> [ABOUT THIS EXERCISE]
Transcribe, word for word and without additions, each line below from the one containing "With the scheduler" through the one containing "From S2P Require Import Prelude", both ends included.

> [INFORMATION]
(** A process from its spawn to the reaped thread. *)
Lemma run_process_spec w live sv p pr term n :
  bootstrap_alone w live sv → p ≠ KERNEL_PID → kw_procs (u_kernel w) !! p = Some pr →
  user_entry pr = USER_CODE_BASE → loaded program w → ok (u_mapper w) → shows (kw_console (u_kernel w)) term →
  (Process (10 + n) p w = Panic "memory allocation failed" ∧
   spawn Fixed.alloc Fixed.scribble ctx_offset user_entry_fn p (Threads w) = Panic "memory allocation failed") ∨
  ∃ w' sv', Process (10 + n) p w = Ok w' ∧
    shows (kw_console (u_kernel w')) (t_write_string out term) ∧
    kw_procs (u_kernel w') = delete p (kw_procs (u_kernel w)) ∧
    pcounts (tw_stats (Threads w')) = pcounts (tw_stats (kw_threads (exit p 0 (u_kernel w)).2)) ∧
    tw_sched (Threads w') = mkTS (threads (tw_sched (Threads w))) [] BOOTSTRAP_ID None ∧
    Tinv (Threads w') (freed (tw_sched (Threads w)) live) sv' ∧ Running (Threads w').
Proof.
  intros Hba Hp Hpr He Hl Hok Ht. unfold run_process, spawn_user_thread.
  destruct (spawn Fixed.alloc Fixed.scribble ctx_offset user_entry_fn p (Threads w)) as [[t ts]|msg| |] eqn:Hsp.
  2-4: left; destruct (spawn_spec _ _ _ _ _ _ _ _ _ Hpl user_entry_fn p _ live sv (ba_tinv _ _ _ Hba)
    (ba_next _ _ _ Hba)) as [Hx|(ts' & th & Hx & _)]; rewrite Hsp in Hx; by simplify_eq/=.
  right. bstep. destruct (drive_ends w ts live sv t p pr term n Hba Hp Hpr He Hl Hok Ht Hsp)
    as (w2 & sv2 & -> & Hs & Hpr2 & Hcn & Hrun2 & Hc2 & Hr2 & Hd & live2 & Hinv2 & Hf).
  bstep. destruct (yield_now_spec _ _ _ _ _ yield_ret _ _ _ _ Hpl (Threads w2) live2 sv2 Hinv2 Hrun2)
    as (ts3 & Hy & Hrun3 & Hm). rewrite Hr2 in Hm. destruct Hm as (Hinv3 & _ & Hs3).
  unfold yield_user. rewrite Hy. bstep. eexists _, sv2. split; [reflexivity|].
  cbn [with_kernel with_threads u_kernel kw_threads kw_console kw_procs]. split; [done|]. split; [done|].
  split; [by rewrite (yield_now_pcounts _ _ _ _ _ _ Hy)|]. split; [by rewrite Hs3, Hd|]. split; [|done].
  by rewrite Hf in Hinv3.
Qed.
End process.
(* ===== verification/DemoHeap.v ===== *)
(** * [threading_demo] state by state

    With the scheduler as initialised, [threading_demo] goes through seven
    states of the scheduler, one after each switch, whatever the workers and
    the interrupts do in between; and with the heap as the smoke test leaves
    it, it is known which blocks are out in each of them.  So no [spawn] up to
    the end of the boot runs out of memory. *)

From Stdlib Require Import ZArith Lia.
From stdpp Require Import base gmap list strings numbers relations.
From S2P Require Import Prelude AllocMod FixedSizeBlock HeapProg HeapDemo Scheduler Machine Thread ThreadInv.
From S2P Require Import ThreadHeap ThreadThms Demos DemosThms.

Open Scope Z_scope.

(** The workers' threads on the heap after the smoke test. *)
Definition worker_blocks (r : Fixed.fref) (id : Z) : KernelThread :=
  let '(stack, box, _) := spawn_ref r in mkThread id KERNEL_PID box stack.

Definition ref_a : Fixed.fref := (spawn_ref sample_ref).2.
Definition thread_a : KernelThread := worker_blocks sample_ref 1.
Definition thread_b : KernelThread := worker_blocks ref_a 2.
Definition ref_ab : Fixed.fref := (spawn_ref ref_a).2.

Definition live_ab : gmap Z Layout := with_thread thread_b (with_thread thread_a ∅).

(** The scheduler and the calls the workers have left after each switch. *)
Definition stage (k : nat) : ThreadScheduler * gmap Z nat :=
  let both := <[2 := thread_b]> {[1 := thread_a]} in
  match k with
  | 0%nat => (mkTS both [1; 2] 0 None, <[2 := 1%nat]> {[1 := 1%nat]})
  | 1%nat => (mkTS both [2; 0] 1 None, <[2 := 1%nat]> {[1 := 1%nat]})
  | 2%nat => (mkTS both [0; 1] 2 None, <[2 := 1%nat]> {[1 := 0%nat]})
  | 3%nat => (mkTS both [1; 2] 0 None, <[2 := 0%nat]> {[1 := 0%nat]})
  | 4%nat => (mkTS both [2; 0] 1 None, <[2 := 0%nat]> {[1 := 0%nat]})
  | 5%nat => (mkTS {[2 := thread_b]} [0] 2 (Some thread_a), {[2 := 0%nat]})
  | _ => (mkTS ∅ [] 0 (Some thread_b), ∅)
  end.

(** The blocks out, and the reference: the first worker's blocks come back
    when the second one exits. *)
Definition stage_live (k : nat) : gmap Z Layout :=
  if (k <=? 5)%nat then live_ab else without_thread thread_a live_ab.

Definition stage_ref (k : nat) : Fixed.fref :=
  if (k <=? 5)%nat then ref_ab else drop_ref thread_a ref_ab.

Lemma stages_have_room :
  has_room sample_ref = true ∧ has_room ref_a = true ∧ has_room (stage_ref 6) = true.
Proof. vm_compute. done. Qed.

(** The blocks of the first worker are out. *)
Lemma thread_a_out :
  live_ab !! kt_stack thread_a = Some stack_layout ∧
  delete (kt_stack thread_a) live_ab !! kt_box thread_a = Some box_layout.
Proof. vm_compute. done. Qed.

(** From here on only the equations above matter. *)
#[local] Opaque sample_ref.

Section demo_heap.
Context (ctx_offset bootstrap_context yield_ret exit_ret boot_lo boot_hi worker_a worker_b : Z).
Context (Hpl : placement ctx_offset bootstrap_context HEAP_START (HEAP_START + HEAP_SIZE) boot_lo boot_hi).

Abbreviation Implements := (Fixed.implements HEAP_START (HEAP_START + HEAP_SIZE)).
Abbreviation State := (demo_state (H := Fixed.fworld)).
Abbreviation Step := (demo_step Fixed.alloc Fixed.dealloc Fixed.scribble ctx_offset bootstrap_context
  yield_ret exit_ret HEAP_START (HEAP_START + HEAP_SIZE) boot_lo boot_hi).
Abbreviation Inv := (demo_inv Fixed.alloc Fixed.dealloc Fixed.scribble ctx_offset bootstrap_context
  HEAP_START (HEAP_START + HEAP_SIZE) boot_lo boot_hi).
Abbreviation Good := (good Fixed.alloc Fixed.dealloc Fixed.scribble ctx_offset bootstrap_context
  HEAP_START (HEAP_START + HEAP_SIZE) boot_lo boot_hi).
Abbreviation Spawn := (threading_spawn Fixed.alloc Fixed.scribble ctx_offset worker_a worker_b).

Record at_stage (k : nat) (x : State) : Prop := {
  as_inv : Inv x;
  as_stage : (tw_sched x.1, x.2) = stage k;
  as_heap : Implements (tw_heap x.1) (stage_live k) (stage_ref k);
}.

(** ** The spawns *)

Lemma spawn_kernel_fits entry (w : tworld Fixed.fworld) live r :
  Good w → tw_next_id w + 1 < u64_modulus → Implements (tw_heap w) live r → has_room r = true →
  ∃ w', spawn_kernel Fixed.alloc Fixed.scribble ctx_offset entry w = Ok (tw_next_id w, w') ∧ Good w' ∧
    tw_next_id w' = tw_next_id w + 1 ∧
    tw_sched w' = spawned (tw_sched w) (worker_blocks r (tw_next_id w)) ∧
    Implements (tw_heap w') (with_thread (worker_blocks r (tw_next_id w)) live) (spawn_ref r).2.
Proof.
  intros Hg Hn Hi Hroom. pose proof Hg as [(lv & sv & Hinv) _].
  pose proof (has_room_fits ctx_offset entry KERNEL_PID w live r Hi Hroom) as Hfit.
  destruct (spawn_spec _ _ _ _ _ _ _ _ _ Hpl entry KERNEL_PID w lv sv Hinv Hn) as [E|(w' & t & E & _)]; [done|].
  destruct (spawn_adds Fixed.alloc Fixed.dealloc Fixed.scribble ctx_offset bootstrap_context yield_ret exit_ret
    HEAP_START (HEAP_START + HEAP_SIZE) boot_lo boot_hi Hpl entry w _ _ Hg Hn E) as (Hg' & _ & Hn' & _).
  exists w'. split; [exact E|]. split; [done|]. split; [done|].
  unfold has_room, worker_blocks in *. destruct (spawn_ref r) as [[stack box] r'] eqn:Hr.
  apply andb_prop in Hroom as [R1%negb_true_iff%Z.eqb_neq R2%negb_true_iff%Z.eqb_neq].
  by apply (spawn_ref_ok ctx_offset entry KERNEL_PID w live r stack box r' Hi Hr).
Qed.

Lemma threading_spawn_stage w :
  Good w → tw_sched w = ts_new → tw_next_id w = 1 → Implements (tw_heap w) ∅ sample_ref →
  ∃ st, Spawn w = Ok st ∧ at_stage 0 st.
Proof.
  intros Hg Hs Hn Hi. destruct stages_have_room as (R1 & R2 & _).
  destruct (spawn_kernel_fits worker_a w ∅ sample_ref Hg ltac:(by rewrite Hn) Hi R1) as (w1 & E1 & G1 & N1 & S1 & I1).
  rewrite Hn in *. change (1 + 1) with 2 in N1. fold ref_a thread_a in I1, S1.
  destruct (spawn_kernel_fits worker_b w1 _ ref_a G1 ltac:(by rewrite N1) I1 R2) as (w2 & E2 & G2 & N2 & S2 & I2).
  rewrite N1 in *. fold ref_ab thread_b live_ab in I2, S2. assert (Spawn w = Ok (w2, <[2 := worker_yields]> {[1 := worker_yields]})) as Hsp.
  { unfold threading_spawn. rewrite E1. bstep. by rewrite E2. }
  eexists. split; [exact Hsp|]. destruct (threading_spawn_inv Fixed.alloc Fixed.dealloc Fixed.scribble ctx_offset
    bootstrap_context yield_ret exit_ret HEAP_START (HEAP_START + HEAP_SIZE) boot_lo boot_hi worker_a worker_b Hpl w _
    Hg ltac:(by rewrite Hs) ltac:(by rewrite Hs) ltac:(by rewrite Hn) Hsp) as [Hinv _].
  split; [done| |exact I2]. cbn [fst snd]. by rewrite S2, S1, Hs.
Qed.

(** ** The switches *)

Abbreviation Works := (works Fixed.alloc Fixed.dealloc Fixed.scribble ctx_offset bootstrap_context
  HEAP_START (HEAP_START + HEAP_SIZE) boot_lo boot_hi).

Lemma works_good w w1 : Good w → Works w w1 → Good w1 ∧ tw_sched w1 = tw_sched w ∧ tw_heap w1 = tw_heap w.
Proof.
  intros Hg (Hc & _ & Hh). split; [by eapply good_computes|]. split; [|done].
  by apply (cp_sched _ _ _ _ _ _ _ _ _ _ _ Hc).
Qed.

Lemma yield_stage w w1 w' next rest live r :
  Good w → Works w w1 → yield_now Fixed.dealloc ctx_offset bootstrap_context yield_ret w1 = Ok w' →
  ready (tw_sched w) = next :: rest → reaper (tw_sched w) = None → Implements (tw_heap w) live r →
  tw_sched w' = rotated (drained (tw_sched w)) next rest ∧ Implements (tw_heap w') live r.
Proof.
  intros Hg Hw Hy Hr Hn Hi. destruct (works_good w w1 Hg Hw) as (Hg1 & Hs1 & Hh1).
  destruct (yield_rotates Fixed.alloc Fixed.dealloc Fixed.scribble ctx_offset bootstrap_context yield_ret
    HEAP_START (HEAP_START + HEAP_SIZE) boot_lo boot_hi Hpl w1 next rest Hg1) as (w2 & Hy2 & _ & Hs2); [by rewrite Hs1|].
  rewrite Hy in Hy2. injection Hy2 as <-. split; [by rewrite Hs2, Hs1|].
  destruct (yield_drains _ _ _ _ _ Hy) as (w3 & Hd & ->). rewrite <- Hh1 in Hi.
  pose proof (drain_ref _ _ _ _ Hi Hd) as H. rewrite Hs1, Hn in H. by rewrite H.
Qed.

Lemma exit_stage w w1 w' scratch next rest live r :
  Good w → Works w w1 → exit_thread Fixed.dealloc ctx_offset bootstrap_context exit_ret scratch w1 = Ok w' →
  (8 | scratch) → regs (tw_mach w1) RSP <= scratch →
  scratch + 8 <= stack_hi boot_hi (tw_sched w1) (current (tw_sched w1)) →
  ready (tw_sched w) = next :: rest → Implements (tw_heap w) live r →
  tw_sched w' = exited (drained (tw_sched w)) next rest ∧
  match reaper (tw_sched w) with
  | None => Implements (tw_heap w') live r
  | Some t => live !! kt_stack t = Some stack_layout → delete (kt_stack t) live !! kt_box t = Some box_layout →
      Implements (tw_heap w') (without_thread t live) (drop_ref t r)
  end.
Proof.
  intros Hg Hw Hy S1 S2 S3 Hr Hi. destruct (works_good w w1 Hg Hw) as (Hg1 & Hs1 & Hh1).
  destruct (exit_leaves Fixed.alloc Fixed.dealloc Fixed.scribble ctx_offset bootstrap_context exit_ret
    HEAP_START (HEAP_START + HEAP_SIZE) boot_lo boot_hi Hpl w1 next rest scratch Hg1) as (w2 & Hy2 & _ & Hs2); [by rewrite Hs1|done..|].
  rewrite Hy in Hy2. injection Hy2 as <-. split; [by rewrite Hs2, Hs1|].
  destruct (exit_drains _ _ _ _ _ _ Hy) as (w3 & Hd & ->). rewrite <- Hh1 in Hi.
  pose proof (drain_ref _ _ _ _ Hi Hd) as H. rewrite Hs1 in H. destruct (reaper (tw_sched w)); [done|by rewrite H].
Qed.

Lemma stage_step k x y : at_stage k x → Step x y → (k <= 5)%nat ∧ at_stage (S k) y.
Proof.
  intros [Hinv Hst Hh] Hstep.
  destruct (demo_step_inv Fixed.alloc Fixed.dealloc Fixed.scribble ctx_offset bootstrap_context yield_ret exit_ret
    HEAP_START (HEAP_START + HEAP_SIZE) boot_lo boot_hi Hpl x y Hinv Hstep) as [Hinv' _].
  pose proof (di_good _ _ _ _ _ _ _ _ _ _ Hinv) as Hg.
  cut ((k <= 5)%nat ∧ (tw_sched y.1, y.2) = stage (S k) ∧
    Implements (tw_heap y.1) (stage_live (S k)) (stage_ref (S k))); [intros (? & ? & ?); split; [done|by split]|].
  clear Hinv Hinv'. destruct Hstep as [w w1 w' left Hc Hn Hw Hy|w w1 w' left n Hc Hi Hw Hy
    |w w1 w' left scratch Hc Hi Hw S1 S2 S3 Hy]; cbn [fst snd] in *;
    destruct k as [|[|[|[|[|[|k]]]]]]; injection Hst as Hs Hl; rewrite ?Hs, ?Hl in *; try (by vm_compute in Hi);
    try done; (split; [lia|]).
  1-2: destruct (yield_stage w w1 w' 1 [2] _ _ Hg Hw Hy ltac:(by rewrite Hs) ltac:(by rewrite Hs) Hh) as [Hs' Hh'];
    rewrite Hs', Hs; done.
  - destruct (yield_stage w w1 w' 2 [0] _ _ Hg Hw Hy ltac:(by rewrite Hs) ltac:(by rewrite Hs) Hh) as [-> Hh'].
    vm_compute in Hi. injection Hi as <-. by rewrite Hs.
  - destruct (yield_stage w w1 w' 0 [1] _ _ Hg Hw Hy ltac:(by rewrite Hs) ltac:(by rewrite Hs) Hh) as [-> Hh'].
    vm_compute in Hi. injection Hi as <-. by rewrite Hs.
  - destruct (exit_stage w w1 w' scratch 2 [0] _ _ Hg Hw Hy S1 S2 S3 ltac:(by rewrite Hs) Hh) as [-> Hh'].
    rewrite Hs in *. split; [reflexivity|exact Hh'].
  - destruct (exit_stage w w1 w' scratch 0 [] _ _ Hg Hw Hy S1 S2 S3 ltac:(by rewrite Hs) Hh) as [-> Hh'].
    rewrite Hs in *. destruct thread_a_out. split; [reflexivity|by apply Hh'].
Qed.

Lemma stage_done k x : at_stage k x → demo_done x → (6 <= k)%nat.
Proof.
  intros [_ Hst _] [Hc Hr]. destruct k as [|[|[|[|[|[|k]]]]]]; injection Hst as Hs _; rewrite Hs in *; first [done|lia].
Qed.
End demo_heap.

> [RESULT]
    With the scheduler as initialised, [threading_demo] goes through seven
    states of the scheduler, one after each switch, whatever the workers and
    the interrupts do in between; and with the heap as the smoke test leaves
    it, it is known which blocks are out in each of them.  So no [spawn] up to
    the end of the boot runs out of memory. *)

From Stdlib Require Import ZArith Lia.
From stdpp Require Import base gmap list strings numbers relations.
From S2P Require Import Prelude AllocMod FixedSizeBlock HeapProg HeapDemo Scheduler Machine Thread ThreadInv.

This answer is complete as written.